- [Exercise]: Where the line containing "(slashes n ++ q))." appears in the records below, begin there and write out each line exactly until the last one, and nothing more.

:: Input data ::

(** Splitting commutes with gluing two strings by the separator. *)
Lemma split_glue (a b : string) :
  Js.split sep (a ++ String sep b) = (Js.split sep a ++ Js.split sep b)%list.
Proof.
  induction a as [|c a IH]; simpl.
  - now rewrite Ascii.eqb_refl.
  - destruct (Ascii.eqb c sep); [now rewrite IH|].
    rewrite IH. pose proof (split_not_nil a) as Hne.
    destruct (Js.split sep a); [contradiction|reflexivity].
Qed.

(** A string without the separator is its own single piece. *)
Lemma split_no_sep (s : string) :
  hasUnit sep s = false -> Js.split sep s = [s].
Proof.
  induction s as [|c s IH]; simpl; [reflexivity|].
  intros H. apply orb_false_iff in H as [Hc Hs].
  rewrite Hc, (IH Hs). reflexivity.
Qed.

(** No piece of a split contains the separator. *)
Lemma split_pieces_no_sep (s piece : string) :
  In piece (Js.split sep s) -> hasUnit sep piece = false.
Proof.
  revert piece. induction s as [|c s IH]; simpl; intros piece Hin.
  - destruct Hin as [<-|[]]. reflexivity.
  - destruct (Ascii.eqb c sep) eqn:Hc.
    + destruct Hin as [<-|Hin]; [reflexivity|now apply IH].
    + pose proof (split_not_nil s) as Hne.
      destruct (Js.split sep s) as [|p ps]; [contradiction|].
      destruct Hin as [<-|Hin].
      * simpl. rewrite Hc. apply IH. now left.
      * apply IH. now right.
Qed.

(** A unit absent from the string is absent from every piece. *)
Lemma split_pieces_no_unit (d : ascii) (s piece : string) :
  hasUnit d s = false ->
  In piece (Js.split sep s) -> hasUnit d piece = false.
Proof.
  revert piece. induction s as [|c s IH]; simpl; intros piece Hd Hin.
  - destruct Hin as [<-|[]]. reflexivity.
  - apply orb_false_iff in Hd as [Hc Hs].
    destruct (Ascii.eqb c sep).
    + destruct Hin as [<-|Hin]; [reflexivity|now apply IH].
    + pose proof (split_not_nil s) as Hne.
      destruct (Js.split sep s) as [|p ps]; [contradiction|].
      destruct Hin as [<-|Hin].
      * simpl. rewrite Hc. apply IH; [assumption|now left].
      * apply IH; [assumption|now right].
Qed.

End SplitFacts.

Lemma append_empty_r (s : string) : s ++ "" = s.
Proof. induction s as [|c s IH]; simpl; [reflexivity|now rewrite IH]. Qed.

Lemma truthyString_true (s : string) : Js.truthyString s = true <-> s <> "".
Proof.
  unfold Js.truthyString. rewrite negb_true_iff. apply String.eqb_neq.
Qed.

Lemma has_container_iff (s : string) :
  has_DOC_CONTAINER_NAMES (Some s) = true <-> In s DOC_CONTAINER_NAMES.
Proof.
  unfold has_DOC_CONTAINER_NAMES. rewrite existsb_exists. split.
  - intros [x [Hin Heq]]. apply String.eqb_eq in Heq. now subst.
  - intros Hin. exists s. split; [assumption|apply String.eqb_refl].
Qed.

Lemma has_container_false (s : string) :
  has_DOC_CONTAINER_NAMES (Some s) = false <-> ~ In s DOC_CONTAINER_NAMES.
Proof.
  rewrite <- has_container_iff. now destruct (has_DOC_CONTAINER_NAMES (Some s)).
Qed.

(** ** Segmentation *)

Lemma segmentsOf_glue (a b : string) :
  segmentsOf (a ++ String "/" b) = (segmentsOf a ++ segmentsOf b)%list.
Proof.
  unfold segmentsOf. now rewrite split_glue, filter_app.
Qed.

Lemma segmentsOf_leading_slash (p : string) :
  segmentsOf (String "/" p) = segmentsOf p.
Proof. reflexivity. Qed.

Lemma segmentsOf_slashes (n : nat) : segmentsOf (slashes n) = [].
Proof. induction n; [reflexivity|]. simpl slashes. now rewrite segmentsOf_leading_slash. Qed.

Lemma segmentsOf_slashes_left (n : nat) (p : string) :
  segmentsOf (slashes n ++ p) = segmentsOf p.
Proof. induction n; [reflexivity|]. simpl. now rewrite segmentsOf_leading_slash. Qed.

Lemma segmentsOf_slashes_right (n : nat) (p : string) :
  segmentsOf (p ++ slashes n) = segmentsOf p.
Proof.
  destruct n as [|n]; simpl slashes.
  - now rewrite append_empty_r.
  - now rewrite segmentsOf_glue, segmentsOf_slashes, app_nil_r.
Qed.

Lemma segmentsOf_only_slashes (p : string) :
  onlyUnit "/" p = true -> segmentsOf p = [].
Proof.
  induction p as [|c p IH]; simpl; [reflexivity|].
  intros H. apply andb_true_iff in H as [Hc Hp].
  apply Ascii.eqb_eq in Hc. subst c.
  rewrite segmentsOf_leading_slash. now apply IH.
Qed.

Lemma segmentsOf_no_slash (p : string) :
  p <> "" -> hasUnit "/" p = false -> segmentsOf p = [p].
Proof.
  intros Hne Hno. unfold segmentsOf. rewrite (split_no_sep _ _ Hno). simpl.
  apply truthyString_true in Hne. now rewrite Hne.
Qed.

(** The result of [computeOutputRoot] depends on the path through its
    segments only. *)
Lemma computeOutputRoot_by_segments (p q : string) :
  segmentsOf p = segmentsOf q -> computeOutputRoot p = computeOutputRoot q.
Proof. unfold computeOutputRoot. now intros ->. Qed.

Lemma sliceLast_two {A : Type} (front : list A) (a b : A) :
  Js.sliceLast 2 (front ++ [a; b]) = [a; b].
Proof.
  unfold Js.sliceLast. rewrite length_app. simpl List.length.
  replace (List.length front + 2 - 2) with (List.length front) by lia.
  rewrite skipn_app, skipn_all, Nat.sub_diag. reflexivity.
Qed.

(** ** Claims about [computeOutputRoot] *)

(** C1. After segmentation, [computeOutputRoot] follows the documented
    algorithm: a single segment that is one of doc, docs, documentation gives
    [undefined], any other single segment is returned as it is; with two or
    more segments a leading container segment is dropped, a single remaining
    segment is returned as it is, and otherwise the last two effective
    segments are joined by one hyphen, in their original order.  The literal
    scenarios of the documentation hold. *)
Theorem computeOutputRoot_algorithm :
  (forall documentPath s,
      segmentsOf documentPath = [s] ->
      (In s DOC_CONTAINER_NAMES -> computeOutputRoot documentPath = None) /\
      (~ In s DOC_CONTAINER_NAMES -> computeOutputRoot documentPath = Some s)) /\
  (forall documentPath s t rest effective,
      segmentsOf documentPath = s :: t :: rest ->
      (In s DOC_CONTAINER_NAMES /\ effective = t :: rest) \/
      (~ In s DOC_CONTAINER_NAMES /\ effective = s :: t :: rest) ->
      (forall e, effective = [e] -> computeOutputRoot documentPath = Some e) /\
      (forall front a b,
          effective = (front ++ [a; b])%list ->
          computeOutputRoot documentPath = Some (a ++ "-" ++ b))) /\
  computeOutputRoot "docs" = None /\
  computeOutputRoot "docs/code" = Some "code" /\
  computeOutputRoot "docs/code/docs" = Some "code-docs" /\
  computeOutputRoot "packages/react/docs" = Some "react-docs" /\
  computeOutputRoot "react/three/docs/v1" = Some "docs-v1" /\
  computeOutputRoot "examples/with-mdx" = Some "examples-with-mdx" /\
  computeOutputRoot "help" = Some "help".
Proof.
  split; [|split; [|repeat split; reflexivity]].
  - intros p s Hseg. unfold computeOutputRoot. rewrite Hseg.
    cbn [List.length Nat.eqb nth_error]. split; intros Hs.
    + apply has_container_iff in Hs. now rewrite Hs.
    + apply has_container_false in Hs. now rewrite Hs.
  - intros p s t rest effective Hseg Heff.
    assert (Hcode : computeOutputRoot p =
                    if Nat.eqb (List.length effective) 1
                    then nth_error effective 0
                    else Some (Js.join "-" (Js.sliceLast 2 effective))).
    { unfold computeOutputRoot. rewrite Hseg.
      cbn [List.length Nat.eqb nth_error].
      destruct Heff as [[Hs ->]|[Hs ->]].
      - apply has_container_iff in Hs. rewrite Hs. reflexivity.
      - apply has_container_false in Hs. rewrite Hs. reflexivity. }
    rewrite Hcode. split.
    + intros e ->. reflexivity.
    + intros front a b ->. rewrite sliceLast_two.
      replace (Nat.eqb (List.length (front ++ [a; b])) 1) with false.
      * reflexivity.
      * symmetry. apply Nat.eqb_neq. rewrite length_app. simpl. lia.
Qed.

Lemma computeOutputRoot_algorithm_witness :
  segmentsOf "packages/react/docs" = ["packages"; "react"; "docs"] /\
  ~ In "packages" DOC_CONTAINER_NAMES /\
  computeOutputRoot "packages/react/docs" = Some "react-docs" /\
  segmentsOf "docs" = ["docs"] /\
  In "docs" DOC_CONTAINER_NAMES /\
  computeOutputRoot "docs" = None.
Proof.
  assert (Hout : ~ In "packages" DOC_CONTAINER_NAMES).
  { simpl. intros [H|[H|[H|[]]]]; discriminate H. }
  assert (Hin : In "docs" DOC_CONTAINER_NAMES) by (simpl; auto).
  destruct computeOutputRoot_algorithm as [Hone [Hmany _]].
  split; [reflexivity|]. split; [exact Hout|]. split.
  - exact (proj2 (Hmany "packages/react/docs" "packages" "react" ["docs"]
                        ["packages"; "react"; "docs"] eq_refl
                        (or_intror (conj Hout eq_refl)))
                 ["packages"] "react" "docs" eq_refl).
  - split; [reflexivity|]. split; [exact Hin|].
    exact (proj1 (Hone "docs" "docs" eq_refl) Hin).
Defined.

(** C6, as the code has it.  [computeOutputRoot] segments on the slash only;
    a backslash is an ordinary unit of a segment.  A non-empty path without a
    slash is therefore one segment, so the backslash-delimited path docs\code
    comes back whole while docs/code gives code. *)
Theorem computeOutputRoot_splits_on_slash_only :
  (forall documentPath,
      documentPath <> "" ->
      hasUnit "/" documentPath = false ->
      computeOutputRoot documentPath =
      if has_DOC_CONTAINER_NAMES (Some documentPath) then None
      else Some documentPath) /\
  computeOutputRoot "docs\code" = Some "docs\code" /\
  computeOutputRoot "docs/code" = Some "code".
Proof.
  split; [|split; reflexivity].
  intros p Hne Hno. unfold computeOutputRoot.
  rewrite (segmentsOf_no_slash p Hne Hno). reflexivity.
Qed.

Lemma computeOutputRoot_splits_on_slash_only_witness :
  "packages\react\docs" <> "" /\
  hasUnit "/" "packages\react\docs" = false /\
  computeOutputRoot "packages\react\docs" = Some "packages\react\docs".
Proof.
  assert (Hne : "packages\react\docs" <> "") by discriminate.
  split; [exact Hne|]. split; [reflexivity|].
  exact (proj1 computeOutputRoot_splits_on_slash_only
               "packages\react\docs" Hne eq_refl).
Defined.

(** C6, as stated, fails: the backslash-delimited path is not segmented like
    the slash-delimited one. *)
Lemma computeOutputRoot_backslash_counterexample :
  computeOutputRoot "docs\code" <> computeOutputRoot "docs/code".
Proof. discriminate. Qed.

(** C7. [computeOutputRoot] does not see leading, trailing or repeated
    slashes: prepending any number of slashes, appending any number of
    slashes, or repeating an interior slash any number of times leaves the
    result unchanged. *)
Theorem computeOutputRoot_slash_insensitive :
  (forall n p, computeOutputRoot (slashes n ++ p) = computeOutputRoot p) /\
  (forall n p, computeOutputRoot (p ++ slashes n) = computeOutputRoot p) /\
  (forall n p q,
      computeOutputRoot (p ++ "/" ++ slashes n ++ q) =
      computeOutputRoot (p ++ "/" ++ q)) /\
  computeOutputRoot "docs/code" = computeOutputRoot "//docs/code//" /\
  computeOutputRoot "//docs/code//" = computeOutputRoot "docs//code".
Proof.
  repeat split.
  - intros n p. apply computeOutputRoot_by_segments, segmentsOf_slashes_left.
  - intros n p. apply computeOutputRoot_by_segments, segmentsOf_slashes_right.
  - intros n p q. apply computeOutputRoot_by_segments.
    change ("/" ++ slashes n ++ q) with (String "/" (slashes n ++ q)).
    change ("/" ++ q) with (String "/" q).
    now rewrite !segmentsOf_glue, segmentsOf_slashes_left.
Qed.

:::

- [Exercise solution]:
    change ("/" ++ slashes n ++ q) with (String "/" (slashes n ++ q)).
    change ("/" ++ q) with (String "/" q).
    now rewrite !segmentsOf_glue, segmentsOf_slashes_left.
Qed.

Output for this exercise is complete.